Alternating Maximization procedure

An important point is that the active neighborhood H(a) is constructed at each level for the correction of inequalities at discontinuities. The alternation is performed until a large percentage (in our experiments 90%) of the displacement values equals zero at each scale. This indicates that no more corrections for the inequalities are required and the inequality discontinuities now correspond to the object boundaries.

Experimental results

As can be seen in Figure 4.9(d), the discontinuities are unconformities at inappropriate locations but close to the actual object boundaries. The proposed cooperative approach using the gradient information (Figure 4.9(b)) can obtain the corrected disparity and object boundary map as shown in Figures 4.9(e) and 4.9(f), respectively. As can be seen in Figure 4.12(c), the standard mean-field algorithm, which only estimates the disparity information, does not give good results.

Figure 4.8: Results on texture image: Shows evolution of the algorithm using the coarse-to- coarse-to-fine strategy suggested by Felzenszwalb and Huttenlocher [2006].

Discussion

Relationship between the normals in disparity and Euclidean space . 90
Disparity model given the normals
Discrete normal model given disparity
Normal model without discretization

These chains in the objects arise due to the fronto-parallel assumption of the disparity MRF model. This is mainly done by taking into account the surface geometric properties of the objects in the scene. We specify the baseline, ie. the distance between the two camera centers, outside the focal length with f.

Figure 4.15: Discontinuity chains extracted using two different values of T 2

Overall optimization procedure

Experimental results

Comparing the performance of the two normal models

We see that the normals obtained using the ICM procedure are noisier compared to that of BP. The normals obtained using the surfnorm function in MATLAB are shown in Figure 5.7(b) as an arrow diagram. Figure 5.10 shows the results obtained using the normals obtained from the ICM and BP optimizations.

Figure 5.6: Disparity and Normals obtained for the corridor image using the ICM and BP for Normal estimation

Further results using ICM-based normal estimation

Comparing the results of the normals using ICM and BP (Figures 5.11(c) and 5.11(d)), we see that the results obtained using the BP approach do not agree with the surface variations. Moreover, this estimation procedure also depends on the size of the regions obtained during the segmentation. Disparity and normals obtained for the main image using BP and ICM for normal estimation are shown in Figures 5.11(d) and 5.11(c).
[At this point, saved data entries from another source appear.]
Lemma event_name_prefix (func : string) :
  event_name func =
  if String.prefix func_prefix func then advance 15 func else func.
Proof.
  unfold event_name.
  change (sizeof_func_prefix - 1)%nat with (String.length func_prefix).
  rewrite memcmp_prefix; [reflexivity |].
  intros a Ha. cbn in Ha.
  repeat (destruct Ha as [<- | Ha]; [discriminate |]). contradiction.
Qed.

(** X1.  The name [ubsan_handle_error] prints on a first report is decided
    by the fourteen characters at the front of [func]: when they are not
    ["__ubsan_handle"] the name is [func] as it is; when they are, the name
    is what follows the fifteenth character of [func], whatever that
    character is. *)
Theorem event_name_rule
  (func : string) (loc : Z) (flag : bool) (e : env) (s : state)
  (d : descriptor) :
  heap s !! loc = Some d ->
  reported (column (loc_of d)) = false ->
  exists s' name,
    final_state (ubsan_handle_error func loc flag e s) = Some s' /\
    emitted (trace s') =
      emitted (trace s) ++
      [format name (file_name (loc_of d)) (line (loc_of d))
         (semantic_column (Z.lor (column (loc_of d)) UBSAN_LOC_REPORTED))] /\
    (String.prefix "__ubsan_handle" func = false -> name = func) /\
    (forall c rest, func = "__ubsan_handle" +:+ String c rest -> name = rest).
Proof.
  intros Hd Hr.
  rewrite (ubsan_handle_error_fresh func loc flag d) by assumption.
  exists (if flag then log (Panic (which_panic e)) (announced func loc d s)
          else announced func loc d s), (event_name func).
  split; [destruct flag; [apply final_state_lost | reflexivity] |].
  split.
  { destruct flag; cbn [log trace]; unfold announced; cbn [log trace mark with_heap];
      rewrite !emitted_app; cbn [emitted]; [apply app_nil_r | reflexivity]. }
  rewrite event_name_prefix. split.
  - intros Hp. change func_prefix with "__ubsan_handle". now rewrite Hp.
  - intros c rest ->. reflexivity.
Qed.

Lemma event_name_rule_witness :
  exists s',
    final_state (ubsan_handle_error "handle_overflow" 100 false ta_env
                   (site 5 false)) = Some s' /\
    emitted (trace s') = ["Undefined behavior handle_overflow at a.c:10 col 5"].
Proof.
  destruct (event_name_rule "handle_overflow" 100 false ta_env (site 5 false)
              (overflow_data (a_c_10_5 5) 7) eq_refl eq_refl)
    as (s' & name & Hfin & Hem & Hother & _).
  exists s'. split; [exact Hfin |].
  rewrite Hem, (Hother eq_refl). reflexivity.
Defined.

(** ** The test and the halt on their own *)

Lemma lor_reported_other_bits (c n : Z) :
  n <> 31 -> Z.testbit (Z.lor c UBSAN_LOC_REPORTED) n = Z.testbit c n.
Proof.
  intros Hn. rewrite Z.lor_spec, UBSAN_LOC_REPORTED_eq.
  rewrite Z.pow2_bits_false by congruence. apply orb_false_r.
Qed.

(** X2.  [was_already_reported] is a test-and-set of bit 31 of the column:
    it returns the bit as it was and leaves it set.  Nothing else changes:
    the other bits of the column, the rest of the descriptor, the other
    descriptors, the output and [should_panic] are as before.  Asked again
    it answers true and changes nothing. *)
Theorem was_already_reported_test_and_set
  (loc : Z) (d : descriptor) (e : env) (s : state) :
  heap s !! loc = Some d ->
  exists s' d',
    was_already_reported loc e s =
      Returned (reported (column (loc_of d))) s' /\
    heap s' = <[loc := d']> (heap s) /\
    reported (column (loc_of d')) = true /\
    (forall n, n <> 31 ->
               Z.testbit (column (loc_of d')) n =
               Z.testbit (column (loc_of d)) n) /\
    set_column (column (loc_of d)) d' = d /\
    trace s' = trace s /\
    should_panic s' = should_panic s /\
    was_already_reported loc e s' = Returned true s'.
Proof.
  intros Hd. destruct (reported (column (loc_of d))) eqn:Hr.
  - exists s, d. rewrite (was_already_reported_set loc d) by assumption.
    repeat split; try reflexivity.
    + symmetry. now apply insert_id.
    + exact Hr.
    + apply set_column_same.
  - exists (mark loc d s),
      (set_column (Z.lor (column (loc_of d)) UBSAN_LOC_REPORTED) d).
    rewrite (was_already_reported_fresh loc d) by assumption.
    rewrite loc_of_set_column. cbn [column].
    repeat split; try reflexivity.
    + apply reported_lor.
    + intros n Hn. now apply lor_reported_other_bits.
    + destruct d as [[] | [] | [] | [] | [] | [] | [] | [] | []]; reflexivity.
    + apply (was_already_reported_set loc
               (set_column (Z.lor (column (loc_of d)) UBSAN_LOC_REPORTED) d)).
      * unfold mark, with_heap. cbn [heap]. apply lookup_insert_eq.
      * rewrite loc_of_set_column. apply reported_lor.
Qed.
(** The settings of [TestCircuitBreakerV3]: main_test.go lines 32-40; no
    observer, a 5 s open timeout, and a trip predicate without the
    metric. *)
Definition testSettings : Settings :=
  mkSettings "API Circuit Breaker" 5 (60 * Second) (5 * Second)
             (fun counts e => (3 <? ConsecutiveFailures counts, e))
             (fun _ _ _ e => e).

(** Every number the random source of the process will return is in
    [[0, 1)], as [rand.Float64] promises. *)
Definition validRandom (w : World) : Prop :=
  forall k, Float64.unit_interval (rnd w k).

(** The breaker of the test after the four failures of [FailedRequests] and
    the wait of [Timeout + 1s] (main_test.go lines 60-67 and 97); the mock
    server answers 200 from then on. *)
Definition testOutage : World :=
  sleep (6 * Second)
        (executeN testSettings 4
                  (start (fun k => if (k <? 4)%nat then apiDown else apiUp)
                         (fun _ => Float64.Fin 1 (-1)))).

(** The time the downstream API takes to answer [n] calls from position
    [c] of the script. *)
Fixpoint latencies (script : nat -> ApiReply) (c n : nat) : Z :=
  match n with
  | O => 0
  | S n' => latencies script c n' + Z.max 0 (latency (script (c + n')%nat))
  end.


(** ** Further definitions for the loop and the clock *)

Section Attempts.

Context {W : Type}.
Variable Execute : W -> ExecResult * W.
Variable RandFloat64 : W -> Float64.t * W.
Variable timeSleep : Z -> W -> W.

(** The first [k] iterations from iteration [i] when each of their
    attempts fails: every failed attempt is followed by one sleep of
    [exponentialBackoff] of its iteration, on the number drawn after the
    attempt.  The result is the last [(result, err)], what was done and the
    state reached; there is none when one of the attempts succeeds. *)
Fixpoint failedAttempts (k : nat) (i : Z) (r0 : ExecResult) (w : W)
  : option (ExecResult * list Action * W) :=
  match k with
  | O => Some (r0, [], w)
  | S k' =>
      let '(res, w1) := Execute w in
      match snd res with
      | None => None
      | Some _ =>
          let '(f, w2) := RandFloat64 w1 in
          let d := exponentialBackoff i f in
          match failedAttempts k' (i + 1) res (timeSleep d w2) with
          | Some (r, tr, w') =>
              Some (r, CallExecute i res :: TimeSleep d :: tr, w')
          | None => None
          end
      end
  end.

End Attempts.

(** An attempt in which the operation ran and failed. *)
Definition isOperationFailure (a : Action) : bool :=
  match a with
  | CallExecute _ (_, Some (OperationError _)) => true
  | _ => false
  end.

(** The process left idle for [t]. *)
Definition idle (t : Z) (w : World) : World :=
  mkWorld (now w + Z.max 0 t) (env w) (cb w) (apiCalls w) (draws w)
          (naps w) (api w) (rnd w) (overshoot w).

(** By how much the next [n] sleeps of the process overshoot, in all. *)
Fixpoint overshoots (w : World) (n : nat) : Z :=
  match n with
  | O => 0
  | S n' => overshoots w n' + Z.max 0 (overshoot w (naps w + n')%nat)
  end.

(** A downstream API that fails each call after 25 s. *)
Definition slowOutage : World :=
  start (fun _ => mkReply (25 * Second) None) (fun _ => Float64.Fin 1 (-1)).

(** The process after [k] iterations of the loop from iteration [i], each
    of them one attempt, one random number and one sleep. *)
Fixpoint iterations (k : nat) (i : Z) (w : World) : World :=
  match k with
  | O => w
  | S k' => iterations k' (i + 1) (backedOff i (snd (cbExecute w)))
  end.

(** The downstream API is down and every wake-up is 3 ms late. *)
Definition lateOutage : World :=
  startWith (fun _ => apiDown) (fun _ => Float64.Fin 1 (-1))
            (fun _ => 3000000).

(** * Properties *)

(** ** The retry loop, for any breaker, timer, random source and metric *)

Section HandlerFacts.

Context {W : Type}.
Variable Execute : W -> ExecResult * W.
Variable RandFloat64 : W -> Float64.t * W.
Variable timeSleep : Z -> W -> W.
Variable incMetric : string -> W -> W.

Local Abbreviation loop :=
  (retryLoop Execute RandFloat64 timeSleep incMetric).

(** One iteration whose attempt succeeds. *)
Lemma retryLoop_success n i r0 w res w1 :
  Execute w = (res, w1) -> snd res = None ->
  loop (S n) i r0 w
  = (res, [CallExecute i res; IncRequestCount "success"],
     incMetric "success" w1).
Proof.
  intros HE Hs. simpl. rewrite HE, Hs. reflexivity.
Qed.

(** One iteration whose attempt fails. *)
Lemma retryLoop_failure n i r0 w res e w1 f w2 :
  Execute w = (res, w1) -> snd res = Some e -> RandFloat64 w1 = (f, w2) ->
  loop (S n) i r0 w
  = (let d := exponentialBackoff i f in
     let '(res', tr, w') := loop n (i + 1) res (timeSleep d w2) in
     (res', CallExecute i res :: TimeSleep d :: tr, w')).
Proof.
  intros HE Hs HR. simpl. rewrite HE, Hs, HR. reflexivity.
Qed.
Figure 5.11: . The figure 5.11(b) shows the initial normal map obtained by plane-fitting disparities within the segments of figure 5.11(a)

Discussion

In the next section we provide a brief overview of the two models presented in this thesis. This allows us to find the position of the true boundary of the object based on the corrections applied to the discontinuities of the disparity. Inequality-CRF optimization was then performed using the standard mean-field algorithm.

Figure 5.12: Disparity and Normals obtained for the wood image using the ICM for Normal estimation

Shared features of the two proposed approaches

The disparity-CRF was defined such that the interaction term includes derivatives of the first-order inequality, thereby forcing adjacent inequalities to lie in the same plane. However, this model requires dense discretization of normal space and therefore proved inefficient during optimization. The continuous model on the other hand provided a better alternative to the normal-CRF model.

Further directions of research

Stereo matching using iterative reliable disparity map expansion in color-spatial disparity space. This stereo matching task involves identifying the corresponding points in the left and right images, which are the projections of the same scene point. The aim of this thesis is to incorporate such constraints using monocular clues and differential geometrical information about the surface. To this end, this thesis considers two major problems associated with stereo tuning; the first is locating disparity discontinuities and the second is aimed at restoring binocular disparities according to the surface properties of the scene in question.